(** C4. From an in-range index of a non-empty source-step list, with [d]
    the call depth there, Step Out returns the smallest later index whose
    step has call depth strictly below [d]; an index of depth [>= d] is
    returned only as the fallback [len - 1], when no later step is
    strictly shallower. *)
Theorem sourceStepOutIndex_first (stps : list Step) (i : Z) :
  stps ≠ [] → 0 ≤ i < len stps →
  ((∃ j, i < j < len stps ∧ depthAt stps j < depthAt stps i) →
     i < sourceStepOutIndex stps i < len stps ∧
     depthAt stps (sourceStepOutIndex stps i) < depthAt stps i ∧
     ∀ j, i < j < len stps → depthAt stps j < depthAt stps i →
          sourceStepOutIndex stps i ≤ j)
  ∧ ((∀ j, i < j < len stps → depthAt stps i ≤ depthAt stps j) →
       sourceStepOutIndex stps i = len stps - 1)
  ∧ (depthAt stps i ≤ depthAt stps (sourceStepOutIndex stps i) →
       sourceStepOutIndex stps i = len stps - 1 ∧
       ∀ j, i < j < len stps → depthAt stps i ≤ depthAt stps j).
Proof.
  intros _ Hi; rewrite sourceStepOutIndex_search.
  destruct (search_or_last_spec
              (fun k => stepDepth (js_get stps k) <? stepDepth (js_get stps i))
              (len stps) i Hi) as (Hfound & Hnone & _ & _ & Hfallback).
  unfold depthAt; split; [|split].
  - intros (j & Hj & Hd).
    destruct Hfound as (Hr & Hp & Hmin).
    { exists j; split; [exact Hj | apply Z.ltb_lt; exact Hd]. }
    split; [exact Hr|]; split; [apply Z.ltb_lt; exact Hp|].
    intros k Hk Hdk; apply Hmin; [exact Hk | apply Z.ltb_lt; exact Hdk].
  - intros Hall; apply Hnone; intros j Hj.
    apply Z.ltb_ge, Hall, Hj.
  - intros Hge; destruct Hfallback as (Hlast & Hall).
    { apply Z.ltb_ge; exact Hge. }
    split; [exact Hlast|].
    intros j Hj; apply Z.ltb_ge, Hall, Hj.
Qed.

Lemma sourceStepOverIndex_first_witness :
  depth_steps ≠ [] ∧ 0 ≤ 1 < len depth_steps ∧
  sourceStepOverIndex depth_steps 1 = 2 ∧
  1 < sourceStepOverIndex depth_steps 1 < len depth_steps ∧
  depthAt depth_steps (sourceStepOverIndex depth_steps 1)
    ≤ depthAt depth_steps 1.
Proof.
  assert (H1 : depth_steps ≠ []) by discriminate.
  assert (H2 : 0 ≤ 1 < len depth_steps) by (unfold len; simpl; lia).
  split; [exact H1|]; split; [exact H2|]; split; [reflexivity|].
  destruct (sourceStepOverIndex_first depth_steps 1 H1 H2) as (Hfound & _).
  destruct Hfound as (Hr & Hd & _); [|split; assumption].
  exists 2; split; [unfold len; simpl; lia | vm_compute; discriminate].
Defined.

Lemma sourceStepOutIndex_first_witness :
  depth_steps ≠ [] ∧ 0 ≤ 2 < len depth_steps ∧
  sourceStepOutIndex depth_steps 2 = 4 ∧
  2 < sourceStepOutIndex depth_steps 2 < len depth_steps ∧
  depthAt depth_steps (sourceStepOutIndex depth_steps 2)
    < depthAt depth_steps 2.
Proof.
  assert (H1 : depth_steps ≠ []) by discriminate.
  assert (H2 : 0 ≤ 2 < len depth_steps) by (unfold len; simpl; lia).
  split; [exact H1|]; split; [exact H2|]; split; [reflexivity|].
  destruct (sourceStepOutIndex_first depth_steps 2 H1 H2) as (Hfound & _).
  destruct Hfound as (Hr & Hd & _); [|split; assumption].
  exists 4; split; [unfold len; simpl; lia | vm_compute; reflexivity].
Defined.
____________
> **Task requirements**
Would you give the listing again, word for word?

> **Exercise response**
(** C4. From an in-range index of a non-empty source-step list, with [d]
    the call depth there, Step Out returns the smallest later index whose
    step has call depth strictly below [d]; an index of depth [>= d] is
    returned only as the fallback [len - 1], when no later step is
    strictly shallower. *)
Theorem sourceStepOutIndex_first (stps : list Step) (i : Z) :
  stps ≠ [] → 0 ≤ i < len stps →
  ((∃ j, i < j < len stps ∧ depthAt stps j < depthAt stps i) →
     i < sourceStepOutIndex stps i < len stps ∧
     depthAt stps (sourceStepOutIndex stps i) < depthAt stps i ∧
     ∀ j, i < j < len stps → depthAt stps j < depthAt stps i →
          sourceStepOutIndex stps i ≤ j)
  ∧ ((∀ j, i < j < len stps → depthAt stps i ≤ depthAt stps j) →
       sourceStepOutIndex stps i = len stps - 1)
  ∧ (depthAt stps i ≤ depthAt stps (sourceStepOutIndex stps i) →
       sourceStepOutIndex stps i = len stps - 1 ∧
       ∀ j, i < j < len stps → depthAt stps i ≤ depthAt stps j).
Proof.
  intros _ Hi; rewrite sourceStepOutIndex_search.
  destruct (search_or_last_spec
              (fun k => stepDepth (js_get stps k) <? stepDepth (js_get stps i))
              (len stps) i Hi) as (Hfound & Hnone & _ & _ & Hfallback).
  unfold depthAt; split; [|split].
  - intros (j & Hj & Hd).
    destruct Hfound as (Hr & Hp & Hmin).
    { exists j; split; [exact Hj | apply Z.ltb_lt; exact Hd]. }
    split; [exact Hr|]; split; [apply Z.ltb_lt; exact Hp|].
    intros k Hk Hdk; apply Hmin; [exact Hk | apply Z.ltb_lt; exact Hdk].
  - intros Hall; apply Hnone; intros j Hj.
    apply Z.ltb_ge, Hall, Hj.
  - intros Hge; destruct Hfallback as (Hlast & Hall).
    { apply Z.ltb_ge; exact Hge. }
    split; [exact Hlast|].
    intros j Hj; apply Z.ltb_ge, Hall, Hj.
Qed.

Lemma sourceStepOverIndex_first_witness :
  depth_steps ≠ [] ∧ 0 ≤ 1 < len depth_steps ∧
  sourceStepOverIndex depth_steps 1 = 2 ∧
  1 < sourceStepOverIndex depth_steps 1 < len depth_steps ∧
  depthAt depth_steps (sourceStepOverIndex depth_steps 1)
    ≤ depthAt depth_steps 1.
Proof.
  assert (H1 : depth_steps ≠ []) by discriminate.
  assert (H2 : 0 ≤ 1 < len depth_steps) by (unfold len; simpl; lia).
  split; [exact H1|]; split; [exact H2|]; split; [reflexivity|].
  destruct (sourceStepOverIndex_first depth_steps 1 H1 H2) as (Hfound & _).
  destruct Hfound as (Hr & Hd & _); [|split; assumption].
  exists 2; split; [unfold len; simpl; lia | vm_compute; discriminate].
Defined.

Lemma sourceStepOutIndex_first_witness :
  depth_steps ≠ [] ∧ 0 ≤ 2 < len depth_steps ∧
  sourceStepOutIndex depth_steps 2 = 4 ∧
  2 < sourceStepOutIndex depth_steps 2 < len depth_steps ∧
  depthAt depth_steps (sourceStepOutIndex depth_steps 2)
    < depthAt depth_steps 2.
Proof.
  assert (H1 : depth_steps ≠ []) by discriminate.
  assert (H2 : 0 ≤ 2 < len depth_steps) by (unfold len; simpl; lia).
  split; [exact H1|]; split; [exact H2|]; split; [reflexivity|].
  destruct (sourceStepOutIndex_first depth_steps 2 H1 H2) as (Hfound & _).
  destruct Hfound as (Hr & Hd & _); [|split; assumption].
  exists 4; split; [unfold len; simpl; lia | vm_compute; reflexivity].
Defined.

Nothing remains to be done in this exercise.